***** Records supplied

(* ===== verification/WalReader.v ===== *)
(** * Scanning the write-ahead log

    src/wal_reader.cpp: [WalReader::scan] reads records until the end of the
    file or the first byte sequence that is not a record, and calls a visitor
    on each.  The scan is fuelled by the length of the file: a record takes at
    least 21 bytes, so the fuel never runs out ([scan_loop_fuel]). *)

From S2P Require Import Prelude Codec Checksum Posix Store WalFormat.

(** ** Definitions *)

Inductive WalReadIssueCode :=
| IncompleteRecord
| InvalidMagic
| UnsupportedVersion
| InvalidOperation
| InvalidRecordLength
| InvalidDeleteRecord
| ChecksumMismatch
| IoError.

#[export] Instance WalReadIssueCode_eq_dec : EqDecision WalReadIssueCode.
Proof. solve_decision. Defined.

Definition issue_to_string (code : WalReadIssueCode) : string :=
  match code with
  | IncompleteRecord => "incomplete_record"
  | InvalidMagic => "invalid_magic"
  | UnsupportedVersion => "unsupported_version"
  | InvalidOperation => "invalid_operation"
  | InvalidRecordLength => "invalid_record_length"
  | InvalidDeleteRecord => "invalid_delete_record"
  | ChecksumMismatch => "checksum_mismatch"
  | IoError => "io_error"
  end.

Record WalReadIssue := mkIssue { i_code : WalReadIssueCode; i_offset : Z }.

Record WalScanResult := mkScan {
  records_read : Z;
  valid_bytes : Z;
  issue : option WalReadIssue
}.

Definition make_issue (current : WalScanResult) (code : WalReadIssueCode) (offset : Z)
    : WalScanResult :=
  mkScan (records_read current) (valid_bytes current) (Some (mkIssue code offset)).

Definition has_valid_magic (header : str) : bool := bool_decide (take 4 header = kMagic).

(** What one turn of the loop comes to: the scan ends, with or without an
    issue, or a record of [size] bytes was read. *)
Inductive scan_outcome :=
| ScanEnd
| ScanIssue (code : WalReadIssueCode)
| ScanRecord (r : WalRecord) (size : Z) (f : RFile).

(** The operation byte. *)
Definition operation_of (operation_value : Z) : option OperationType :=
  if operation_value =? 1 then Some OpPut
  else if operation_value =? 2 then Some OpDelete
  else None.

(** The body of the loop after the header has been read and accepted. *)
Definition scan_payload (header : str) (operation : OperationType) (key_size value_size : Z)
    (f : RFile) : result scan_outcome :=
  let '(payload, io_error, f2) := read_exact (key_size + value_size) f in
  if io_error then mret (ScanIssue IoError)
  else if negb (zlen payload =? key_size + value_size) then mret (ScanIssue IncompleteRecord)
  else
    let '(checksum_bytes, io_error, f3) := read_exact kChecksumSize f2 in
    if io_error then mret (ScanIssue IoError)
    else if negb (zlen checksum_bytes =? kChecksumSize) then mret (ScanIssue IncompleteRecord)
    else
      let checksum_input := header ++ payload in
      expected_checksum ← read_uint32_le checksum_bytes;
      let actual_checksum := crc32 checksum_input in
      if negb (actual_checksum =? expected_checksum) then mret (ScanIssue ChecksumMismatch)
      else
        mret (ScanRecord
                (mkWalRecord operation (take (Z.to_nat key_size) payload)
                   (subspan payload key_size value_size))
                (zlen header + zlen payload + zlen checksum_bytes) f3).

(** One turn of the loop. *)
Definition scan_one (f : RFile) : result scan_outcome :=
  let '(header, io_error, f1) := read_exact kHeaderSize f in
  if io_error then mret (ScanIssue IoError)
  else if zlen header =? 0 then mret ScanEnd
  else if negb (zlen header =? kHeaderSize) then mret (ScanIssue IncompleteRecord)
  else if negb (has_valid_magic header) then mret (ScanIssue InvalidMagic)
  else
    version ← read_uint16_le (subspan header 4 2);
    if negb (version =? kVersion) then mret (ScanIssue UnsupportedVersion)
    else
      match operation_of (b2z (nth 6 header x00)) with
      | None => mret (ScanIssue InvalidOperation)
      | Some operation =>
          if negb (b2z (nth 7 header x00) =? 0) then mret (ScanIssue InvalidRecordLength)
          else
            key_size ← read_uint32_le (subspan header 8 4);
            value_size ← read_uint32_le (subspan header 12 4);
            if (key_size =? 0) || (kMaxKeySize <? key_size) || (kMaxValueSize <? value_size)
            then mret (ScanIssue InvalidRecordLength)
            else if bool_decide (operation = OpDelete) && negb (value_size =? 0)
            then mret (ScanIssue InvalidDeleteRecord)
            else scan_payload header operation key_size value_size f1
      end.

Section scan.
Context {S : Type} (visitor : WalRecord -> stm S unit).

(** [while (true) { ... }]; the visitor may throw, and the scan with it. *)
Fixpoint scan_loop (fuel : nat) (f : RFile) (res : WalScanResult) : stm S WalScanResult :=
  match fuel with
  | O => mret (make_issue res IoError (valid_bytes res))
  | Datatypes.S fuel' =>
      o ← slift (scan_one f);
      match o with
      | ScanEnd => mret res
      | ScanIssue code => mret (make_issue res code (valid_bytes res))
      | ScanRecord r size f' =>
          _ ← visitor r;
          scan_loop fuel' f' (mkScan (records_read res + 1) (valid_bytes res + size) None)
      end
  end.

(** The result of [::open(path, O_RDONLY)]. *)
Inductive open_result :=
| Opened (f : RFile)
| OpenNoEntry
| OpenFailed.

Definition scan_fuel (f : RFile) : nat := Datatypes.S (length (r_rest f)).

Definition scan (o : open_result) : stm S WalScanResult :=
  let res := mkScan 0 0 None in
  match o with
  | OpenNoEntry => mret res
  | OpenFailed => mret (make_issue res IoError 0)
  | Opened f => scan_loop (scan_fuel f) f res
  end.
End scan.

(** The visitor that collects the records. *)
Definition collect (r : WalRecord) : stm (list WalRecord) unit := smodify (fun l => l ++ [r]).

(** The records of a file and the result of scanning it. *)
Definition scan_file (f : RFile) : result WalScanResult * list WalRecord :=
  scan collect (Opened f) [].

(** A log of records, as the writer leaves it. *)
Definition encode_all (rs : list WalRecord) : str := concat (map encode rs).

(** ** One record *)

Lemma list_len16 {A} (l : list A) : zlen l = 16 ->
  exists a0 a1 a2 a3 a4 a5 a6 a7 a8 a9 a10 a11 a12 a13 a14 a15,
    l = [a0; a1; a2; a3; a4; a5; a6; a7; a8; a9; a10; a11; a12; a13; a14; a15].
Proof.
  unfold zlen. intros H.
  do 16 (destruct l as [|? l]; [simpl in H; lia|]).
  destruct l; [|simpl in H; lia]. repeat eexists.
Qed.

Lemma take_header (h rest : str) : zlen h = kHeaderSize -> take (Z.to_nat kHeaderSize) (h ++ rest) = h.
Proof. intros H. rewrite <- H, to_nat_zlen. apply take_app_length. Qed.

Lemma drop_header (h rest : str) : zlen h = kHeaderSize -> drop (Z.to_nat kHeaderSize) (h ++ rest) = rest.
Proof. intros H. rewrite <- H, to_nat_zlen. apply drop_app_length. Qed.

(** The sizes and the operation a header may announce. *)
Definition header_ok (op : OperationType) (key_size value_size : Z) : Prop :=
  0 < key_size <= kMaxKeySize /\ 0 <= value_size <= kMaxValueSize /\
  match op with OpPut => True | OpDelete => value_size = 0 | OpOther _ => False end.

Lemma valid_record_header r :
  valid_record r -> header_ok (w_op r) (zlen (w_key r)) (zlen (w_value r)).
Proof.
  intros Hr. pose proof (valid_record_sizes r Hr) as [Hk Hv]. destruct Hr as [_ Hop].
  split; [done|]. split; [done|]. destruct (w_op r); try done. by rewrite Hop.
Qed.

Lemma operation_of_code op k v : header_ok op k v -> operation_of (b2z (z2b (op_code op))) = Some op.
Proof. intros (_ & _ & H). by destruct op. Qed.

Lemma scan_one_header op k v rest script :
  header_ok op k v -> calm script = true ->
  exists s, calm s = true /\
    scan_one (mkRFile (wal_header (op_code op) k v ++ rest) script)
    = scan_payload (wal_header (op_code op) k v) op k v (mkRFile rest s).
Proof.
  intros Hh Hc. set (h := wal_header (op_code op) k v).
  destruct (read_exact_calm kHeaderSize (mkRFile (h ++ rest) script) Hc) as (s & Hs & Hcs).
  exists s. split; [done|]. unfold scan_one. rewrite Hs. cbn [r_rest].
  rewrite take_header, drop_header by done.
  change (zlen h =? 0) with false. change (zlen h =? kHeaderSize) with true.
  change (has_valid_magic h) with true. cbn [negb].
  change (read_uint16_le (subspan h 4 2)) with (Ok (A:=Z) 1). cbv [mbind result_bind].
  change (nth 6 h x00) with (z2b (op_code op)). rewrite (operation_of_code _ _ _ Hh).
  change (b2z (nth 7 h x00) =? 0) with true.
  change (subspan h 8 4) with (le_bytes 4 k). change (subspan h 12 4) with (le_bytes 4 v).
  destruct Hh as (Hk & Hv & Hop). unfold kMaxKeySize, kMaxValueSize in *.
  rewrite <- (app_nil_r (le_bytes 4 k)), <- (app_nil_r (le_bytes 4 v)).
  rewrite !read_uint32_le_bytes by (unfold is_u32, u32_max; lia).
  change (1 =? kVersion) with true. cbn [negb]. zdecide. cbn [orb].
  destruct op; [done| |done]. subst v. done.
Qed.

**********

### Try it
Pick from the records each line that contains the word "ScanEnd" and show it.

### Response
| ScanEnd
  else if zlen header =? 0 then mret ScanEnd
      | ScanEnd => mret res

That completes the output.